There is a pleasing irony in Xiao Qingdao's history of names. Before the Germans arrived, this islet was simply called "Qingdao" -- and when Germany leased Jiaozhou Bay in 1898, they adopted the island's name for their entire colonial territory. The island that named a city became, in consequence, the "little" version of itself. The locals also call it Qin Dao, because its shape resembles a qin, an ancient Chinese stringed instrument. Whether you see a musical instrument or just a rocky outcrop depends on your angle of approach and your imagination, but the name has persisted alongside the more prosaic "Little Qingdao."
In 1904, the harbor department of the German Governor's Office built a lighthouse on the island: 12.5 meters tall, octagonal, white marble, pyramidal in profile. It was a practical structure for a practical purpose -- guiding vessels into the harbor of a colonial port that Germany was developing into a modern trading city. When Japanese forces seized Jiaozhou Bay in 1914 during World War I, the lighthouse stayed lit under new management. It continued operating through decades of Japanese control, the return to Chinese sovereignty, and the Communist revolution. Today it is known as Xiaoqingdao Lighthouse, and it remains one of the most recognizable landmarks on the Qingdao waterfront.

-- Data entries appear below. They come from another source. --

Lemma passed_skip w ws visited visited' stack stack' :
  (w < n -> nth w visited false = true /\ w <> dst) ->
  passed ws visited visited' stack stack' -> passed (w :: ws) visited visited' stack stack'.
Proof.
  intros Hw [H1 H2 H3 H4 H5 H6]. split; [done|done| |done| |done].
  - intros v Hv. destruct (H3 v Hv) as [?|(? & ? & ?)]; [by left|right]. split_and!; [by right|done|done].
  - intros x [->|Hx]%elem_of_cons Hn; [|by apply H5]. destruct (Hw Hn). split; [by apply H2|done].
Qed.

Lemma passed_push w ws visited visited' stack stack' : stacked visited stack ->
  w < n -> w <> dst -> nth w visited false = false ->
  passed ws (<[w := true]> visited) visited' (w :: stack) stack' -> passed (w :: ws) visited visited' stack stack'.
Proof.
  intros Hs Hw Hd Hf [H1 H2 H3 H4 H5 H6]. pose proof (sk_length _ _ Hs) as Hl.
  assert (forall v, nth v (<[w := true]> visited) false = if v =? w then true else nth v visited false) as Hn
    by (intros v; apply nth_insert; lia).
  split.
  - done.
  - intros v Hv. apply H2. rewrite Hn. by destruct (v =? w).
  - intros v Hv. destruct (H3 v Hv) as [Hv'|(? & ? & ?)]; [|by right; split_and!; [right|..]].
    rewrite Hn in Hv'. destruct (Nat.eqb_spec v w) as [->|]; [|by left].
    right. split_and!; [by left|done|]. apply H4. by left.
  - intros v Hv. apply H4. by right.
  - intros x [->|Hx]%elem_of_cons Hn'; [|by apply H5]. split; [|done]. apply H2. by rewrite Hn, Nat.eqb_refl.
  - rewrite H6. rewrite <- (unvisited_set w visited) by (done || lia). cbn [length]. lia.
Qed.

Lemma push_correct ws : forall visited stack, stacked visited stack ->
  exists found visited' stack', push_unvisited n dst ws visited stack = Some (found, visited', stack') /\
    if found : bool then dst ∈ ws /\ dst < n else passed ws visited visited' stack stack'.
Proof.
  induction ws as [|w ws IH]; intros visited stack Hs; cbn [push_unvisited].
  { exists false, visited, stack. split; [done|]. split; try done; intros v *; [by left|by intros ?%elem_of_nil]. }
  assert (forall r, (exists found visited' stack', r = Some (found, visited', stack') /\
      if found : bool then dst ∈ ws /\ dst < n else passed ws visited visited' stack stack') ->
    (w < n -> nth w visited false = true /\ w <> dst) ->
    exists found visited' stack', r = Some (found, visited', stack') /\
      if found : bool then dst ∈ w :: ws /\ dst < n else passed (w :: ws) visited visited' stack stack') as Hskip.
  { intros r (found & visited' & stack' & -> & H) Hw. exists found, visited', stack'. split; [done|].
    destruct found; [destruct H; split; [by right|done]|by apply passed_skip]. }
  destruct (Nat.leb_spec n w) as [Hn|Hn]; [apply Hskip; [exact (IH _ _ Hs)|lia]|].
  destruct (Nat.eqb_spec w dst) as [->|Hd]; [exists true, visited, stack; repeat split; [by left|done]|].
  destruct (nth w visited false) eqn:Ew; [apply Hskip; [exact (IH _ _ Hs)|done]|].
  assert (length stack < n) as Hroom.
  { assert (NoDup (w :: stack)) as Hnd.
    { constructor; [|apply Hs]. intros H%(sk_visited _ _ Hs). congruence. }
    apply (distinct_below _ n) in Hnd; [cbn in Hnd; lia|]. intros x [->|Hx]%elem_of_cons; [done|].
    eapply visited_below; [by apply Hs|by apply Hs]. }
  destruct (Nat.leb_spec n (length stack)); [lia|].
  assert (stacked (<[w := true]> visited) (w :: stack)) as Hs'.
  { destruct Hs as [H1 H2 H3]. split; [by rewrite length_insert| |].
    - constructor; [|done]. intros Hw%H3. congruence.
    - intros v Hv. rewrite nth_insert by lia. destruct (Nat.eqb_spec v w); [done|]. apply H3.
      by apply elem_of_cons in Hv as [?|?]. }
  destruct (IH _ _ Hs') as (found & visited' & stack' & -> & H'). exists found, visited', stack'. split; [done|].
  destruct found; [destruct H'; split; [by right|done]|by apply passed_push].
Qed.
Lemma select_follows ls : Forall (fun l => Forall walked (label_body l)) ls ->
  forallb (fun l => forallb handled (label_body l)) ls = true ->
  branches_follow (flat_map (select_branch (sem_comb_analyze_stmt scope g)) ls)
    (fun es => exists l, l ∈ ls /\ is_nil (label_body l) = false /\ way (label_body l) es)
    (sum (map label_choices ls)).
Proof.
  induction ls as [|l ls IH]; intros Hw Hh.
  - constructor. by intros es (l & ?%elem_of_nil & _).
  - apply Forall_cons in Hw as [Hl Hw]. cbn [forallb] in Hh. apply andb_true_iff in Hh as [Hhl Hh].
    cbn [flat_map map sum fold_right]. rewrite select_walk. unfold label_choices at 1.
    destruct (is_nil (label_body l)) eqn:E; cbn [app].
    + eapply branches_follow_iff; [|by apply IH]. intros es. split.
      * intros (l' & Hl' & H). exists l'. split; [by right|done].
      * intros (l' & [-> |Hl']%elem_of_cons & En & H); [congruence|by exists l'].
    + eapply bf_cons; [|by apply follows_body|by apply IH]. intros es. split.
      * intros (l' & [-> |Hl']%elem_of_cons & En & H); [by left|right; by exists l'].
      * intros [H|(l' & Hl' & H)]; [exists l; split; [by left|done]|exists l'; split; [by right|done]].
Qed.

Lemma forallb_same {A} (f h : A -> bool) l : (forall x, f x = h x) -> forallb f l = forallb h l.
Proof. intros H. induction l as [|x l IH]; [done|]. cbn. by rewrite H, IH. Qed.

Lemma handled_label l : match l with
    | mkNode JZ_AST_STMT_CASE _ _ _ _ _ (_ :: body) => forallb handled body
    | mkNode _ _ _ _ _ _ body => forallb handled body
    end = forallb handled (label_body l).
Proof. destruct l as [ty ? ? ? ? ? [|c cs]]; by destruct ty. Qed.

Before 1897, Xiao Qingdao was a restricted military area -- a defensive position guarding the approaches to Jiaozhou Bay. The German occupation transformed it from a fortification into a colonial landmark, and subsequent administrations maintained various military uses for the strategic islet. But the island's significance today is more scenic than strategic. Connected to the mainland and surrounded by the lights of the modern waterfront, Xiao Qingdao offers a view of Qingdao's harbor that compresses the city's entire history into a single panorama: the German colonial buildings climbing the hillside, the naval museum along the shore, the skyscrapers beyond. Hand-drawn Chinese maps from the 1900s that stubbornly labeled the islet "Qingdao" even under German rule turned out to be prophetic. The empire left; the name came home.
Xiao Qingdao is a small island at approximately 36.053N, 120.319E in Qingdao's harbor, southeast of Zhanqiao Pier. The white lighthouse is visible from low altitude. Nearest airport: ZSQD (Qingdao Jiaodong International Airport). The island sits in the heart of the Qingdao waterfront, between the pier and the naval museum.